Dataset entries
(* ===== verification/Conn.v ===== *)
(** * The multiplexed connection: p2p/conn/connection.go

    Messages of several channels are cut into packets, which share one stream
    of bytes; pings and pongs travel between them.  Each end has a routine that
    sends and one that receives, and any number of callers that queue messages;
    a run is a sequence of their steps in any order.  go-amino is a parameter. *)

From S2P Require Import Prelude.

Module Conn.

(** ** float32 and float64 *)

(** A float is [m * 2 ^ e] with a mantissa of [p] bits; rounding is to the
    nearest, ties to even.  Exponents are not bounded: the values here are far
    from the limits. *)
Definition float : Type := Z * Z.
Definition roundPos (p num den : Z) : float :=
  if num =? 0 then (0, 0) else
  let e := Z.log2 num - Z.log2 den - p in
  let e := if num * 2 ^ Z.max (- e) 0 <? den * 2 ^ p * 2 ^ Z.max e 0 then e else e + 1 in
  let n := num * 2 ^ Z.max (- e) 0 in
  let d := den * 2 ^ Z.max e 0 in
  let q := n / d in
  let r := n mod d in
  let q := if (d <? 2 * r) || ((2 * r =? d) && Z.odd q) then q + 1 else q in
  if q =? 2 ^ p then (2 ^ (p - 1), e + 1) else (q, e).
Definition round (p num den : Z) : float := let '(m, e) := roundPos p (Z.abs num) den in (Z.sgn num * m, e).
Definition float_lt (a b : float) : bool := let k := Z.min a.2 b.2 in a.1 * 2 ^ (a.2 - k) <? b.1 * 2 ^ (b.2 - k).
Definition float32 (n : Z) : float := round 24 n 1.
Definition float64 (n : Z) : float := round 53 n 1.
(** The quotient of two floats of 24 bits, the divisor positive. *)
Definition div32 (a b : float) : float := round 24 (a.1 * 2 ^ Z.max (a.2 - b.2) 0) (b.1 * 2 ^ Z.max (b.2 - a.2) 0).
Definition MaxFloat32 : float := (2 ^ 24 - 1, 104).
(** The constant 0.8 is 7205759403792794 * 2 ^ -53. *)
Definition times08 (a : float) : float := let '(m, e) := round 53 (a.1 * 7205759403792794) 1 in (m, e + a.2 - 53).
(** The integer of 64 bits: towards zero. *)
Definition toInt64 (a : float) : Z := wrap64 (if 0 <=? a.2 then a.1 * 2 ^ a.2 else Z.quot a.1 (2 ^ - a.2)).

(** ** Packets *)

Record PacketMsg := mkPacketMsg { ChannelID : Z; EOF : Z; Bytes : bytes }.
Inductive Packet := PacketPing | PacketPong | PacketOf (p : PacketMsg).

(** [ReadPacket max s] is [UnmarshalBinaryReader] on the bytes that have come. *)
Inductive reading := Incomplete | Malformed | Got (p : Packet) (rest : bytes).
Class PacketCodec := { MarshalPacket : Packet -> bytes; ReadPacket : Z -> bytes -> reading }.

(** ** Channels *)

Definition defaultMaxPacketMsgPayloadSize : Z := 1024.
Definition numBatchPacketMsgs : nat := 10.
Definition minWriteBufferSize : Z := 65536.
Definition defaultSendQueueCapacity : Z := 1.
Definition defaultRecvBufferCapacity : Z := 4096.
Definition defaultRecvMessageCapacity : Z := 22020096.

Record MConnConfig := mkConfig { SendRate : Z; RecvRate : Z; MaxPacketMsgPayloadSize : Z; FlushThrottle : Z; PingInterval : Z; PongTimeout : Z }.
Definition DefaultMConnConfig : MConnConfig := mkConfig 512000 512000 defaultMaxPacketMsgPayloadSize (100 * 10 ^ 6) (60 * 10 ^ 9) (45 * 10 ^ 9).

Record ChannelDescriptor := mkDesc { ID : Z; Priority : Z; SendQueueCapacity : Z; RecvBufferCapacity : Z; RecvMessageCapacity : Z }.
Definition FillDefaults (d : ChannelDescriptor) : ChannelDescriptor :=
  mkDesc (ID d) (Priority d)
    (if SendQueueCapacity d =? 0 then defaultSendQueueCapacity else SendQueueCapacity d)
    (if RecvBufferCapacity d =? 0 then defaultRecvBufferCapacity else RecvBufferCapacity d)
    (if RecvMessageCapacity d =? 0 then defaultRecvMessageCapacity else RecvMessageCapacity d).

Record Channel := mkChannel {
  desc : ChannelDescriptor; sendQueue : list bytes; sendQueueSize : Z; recving : bytes; sending : bytes; recentlySent : Z; maxPacketMsgPayloadSize : Z }.
Definition newChannel (maxPayload : Z) (d : ChannelDescriptor) : go Channel :=
  let d := FillDefaults d in
  if Priority d <=? 0 then Panic (PanicSanity "Channel default priority must be a positive integer")
  else if (SendQueueCapacity d <? 0) || (RecvBufferCapacity d <? 0) then Panic MakeSliceLen
  else Ret (mkChannel d [] 0 [] [] 0 maxPayload).

(** [sendBytes] and [trySendBytes] queue when there is room; one waits for it,
    with a limit, the other does not. *)
Definition trySendBytes (ch : Channel) (b : bytes) : option Channel :=
  if zlen (sendQueue ch) <? SendQueueCapacity (desc ch)
  then Some (mkChannel (desc ch) (sendQueue ch ++ [b]) (wrap32 (sendQueueSize ch + 1)) (recving ch) (sending ch) (recentlySent ch) (maxPacketMsgPayloadSize ch))
  else None.
Definition canSend (ch : Channel) : bool := sendQueueSize ch <? defaultSendQueueCapacity.
Definition isSendPending (ch : Channel) : Channel * bool :=
  match sending ch with
  | [] =>
      match sendQueue ch with
      | [] => (ch, false)
      | b :: queue => (mkChannel (desc ch) queue (sendQueueSize ch) (recving ch) b (recentlySent ch) (maxPacketMsgPayloadSize ch), true)
      end
  | _ => (ch, true)
  end.
Definition nextPacketMsg (ch : Channel) : go (Channel * PacketMsg) :=
  let maxSize := maxPacketMsgPayloadSize ch in
  let cut := Z.min maxSize (zlen (sending ch)) in
  if cut <? 0 then Panic SliceBounds else
  let bs := take (Z.to_nat cut) (sending ch) in
  if zlen (sending ch) <=? maxSize
  then Ret (mkChannel (desc ch) (sendQueue ch) (wrap32 (sendQueueSize ch - 1)) (recving ch) [] (recentlySent ch) maxSize, mkPacketMsg (ID (desc ch)) 1 bs)
  else Ret (mkChannel (desc ch) (sendQueue ch) (sendQueueSize ch) (recving ch) (drop (Z.to_nat cut) (sending ch)) (recentlySent ch) maxSize, mkPacketMsg (ID (desc ch)) 0 bs).

Inductive RecvError := ErrCapacity (recvCap recvReceived : Z).
Definition setRecving (ch : Channel) (b : bytes) : Channel := mkChannel (desc ch) (sendQueue ch) (sendQueueSize ch) b (sending ch) (recentlySent ch) (maxPacketMsgPayloadSize ch).
Definition recvPacketMsg (ch : Channel) (packet : PacketMsg) : Channel * (RecvError + option bytes) :=
  let recvCap := RecvMessageCapacity (desc ch) in
  let recvReceived := zlen (recving ch) + zlen (Bytes packet) in
  if recvCap <? recvReceived then (ch, inl (ErrCapacity recvCap recvReceived)) else
  let bs := recving ch ++ Bytes packet in
  if EOF packet =? 1 then (setRecving ch [], inr (Some bs)) else (setRecving ch bs, inr None).
Definition updateStats (ch : Channel) : Channel :=
  mkChannel (desc ch) (sendQueue ch) (sendQueueSize ch) (recving ch) (sending ch) (toInt64 (times08 (float64 (recentlySent ch)))) (maxPacketMsgPayloadSize ch).

Section Conn.
Context `{PacketCodec}.

Definition writePacketMsgTo (ch : Channel) : go (Channel * bytes) :=
  '(ch, packet) ← nextPacketMsg ch;
  let bz := MarshalPacket (PacketOf packet) in
  Ret (mkChannel (desc ch) (sendQueue ch) (sendQueueSize ch) (recving ch) (sending ch) (add64 (recentlySent ch) (zlen bz)) (maxPacketMsgPayloadSize ch), bz).

(** ** MConnection *)

(** Where [sendRoutine] is: at its [select], in [sendSomePacketMsgs] with some
    packets to go, or over. *)
Inductive position := AtSelect | InBatch (left : nat) | Over.

Inductive ConnError := ErrPongTimeout | ErrMalformed | ErrRead | ErrUnknownChannel (id : Z) | ErrRecv (e : RecvError) | ErrPanic (p : panic).

(** The callers of [Send] that have queued their message and not yet woken the
    routine are counted by [waking]; [delivered] is what [onReceive] was
    called with and [reported] what [onError] was. *)
Record MConnection := mkConn {
  channels : list Channel;
  channelsIdx : gmap Z nat;
  maxPacketMsgSize : Z;
  running : bool;
  errored : bool;
  send : bool;
  pong : bool;
  pongTimeoutCh : option bool;
  pongTimer : bool;
  flushSet : bool;
  bufConnWriter : bytes;
  sendPos : position;
  recvOver : bool;
  waking : nat;
  delivered : list (Z * bytes);
  reported : list ConnError }.

Definition setChannels (c : MConnection) (l : list Channel) : MConnection :=
  mkConn l (channelsIdx c) (maxPacketMsgSize c) (running c) (errored c) (send c) (pong c) (pongTimeoutCh c) (pongTimer c) (flushSet c) (bufConnWriter c) (sendPos c) (recvOver c) (waking c) (delivered c) (reported c).
Definition setSend (c : MConnection) (b : bool) : MConnection :=
  mkConn (channels c) (channelsIdx c) (maxPacketMsgSize c) (running c) (errored c) b (pong c) (pongTimeoutCh c) (pongTimer c) (flushSet c) (bufConnWriter c) (sendPos c) (recvOver c) (waking c) (delivered c) (reported c).
Definition setPong (c : MConnection) (b : bool) : MConnection :=
  mkConn (channels c) (channelsIdx c) (maxPacketMsgSize c) (running c) (errored c) (send c) b (pongTimeoutCh c) (pongTimer c) (flushSet c) (bufConnWriter c) (sendPos c) (recvOver c) (waking c) (delivered c) (reported c).
Definition setPongTimeout (c : MConnection) (ch : option bool) (timer : bool) : MConnection :=
  mkConn (channels c) (channelsIdx c) (maxPacketMsgSize c) (running c) (errored c) (send c) (pong c) ch timer (flushSet c) (bufConnWriter c) (sendPos c) (recvOver c) (waking c) (delivered c) (reported c).
Definition setWriter (c : MConnection) (flush : bool) (buf : bytes) : MConnection :=
  mkConn (channels c) (channelsIdx c) (maxPacketMsgSize c) (running c) (errored c) (send c) (pong c) (pongTimeoutCh c) (pongTimer c) flush buf (sendPos c) (recvOver c) (waking c) (delivered c) (reported c).
Definition setPos (c : MConnection) (pos : position) : MConnection :=
  mkConn (channels c) (channelsIdx c) (maxPacketMsgSize c) (running c) (errored c) (send c) (pong c) (pongTimeoutCh c) (pongTimer c) (flushSet c) (bufConnWriter c) pos (recvOver c) (waking c) (delivered c) (reported c).
Definition setWaking (c : MConnection) (n : nat) : MConnection :=
  mkConn (channels c) (channelsIdx c) (maxPacketMsgSize c) (running c) (errored c) (send c) (pong c) (pongTimeoutCh c) (pongTimer c) (flushSet c) (bufConnWriter c) (sendPos c) (recvOver c) n (delivered c) (reported c).
Definition deliver (c : MConnection) (id : Z) (b : bytes) : MConnection :=
  mkConn (channels c) (channelsIdx c) (maxPacketMsgSize c) (running c) (errored c) (send c) (pong c) (pongTimeoutCh c) (pongTimer c) (flushSet c) (bufConnWriter c) (sendPos c) (recvOver c) (waking c) (delivered c ++ [(id, b)]) (reported c).
Definition setRecvOver (c : MConnection) : MConnection :=
  mkConn (channels c) (channelsIdx c) (maxPacketMsgSize c) (running c) (errored c) (send c) false (pongTimeoutCh c) (pongTimer c) (flushSet c) (bufConnWriter c) (sendPos c) true (waking c) (delivered c) (reported c).

Definition stopForError (c : MConnection) (e : ConnError) : MConnection :=
  mkConn (channels c) (channelsIdx c) (maxPacketMsgSize c) false true (send c) (pong c) (pongTimeoutCh c) (pongTimer c) (flushSet c) (bufConnWriter c) (sendPos c) (recvOver c) (waking c) (delivered c)
    (if errored c then reported c else reported c ++ [e]).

* Task statement
Only the lines from the beginning of the entries through the line bearing "sends and one" should be returned, each exactly as written.

* Task output
(* ===== verification/Conn.v ===== *)
(** * The multiplexed connection: p2p/conn/connection.go

    Messages of several channels are cut into packets, which share one stream
    of bytes; pings and pongs travel between them.  Each end has a routine that
    sends and one that receives, and any number of callers that queue messages;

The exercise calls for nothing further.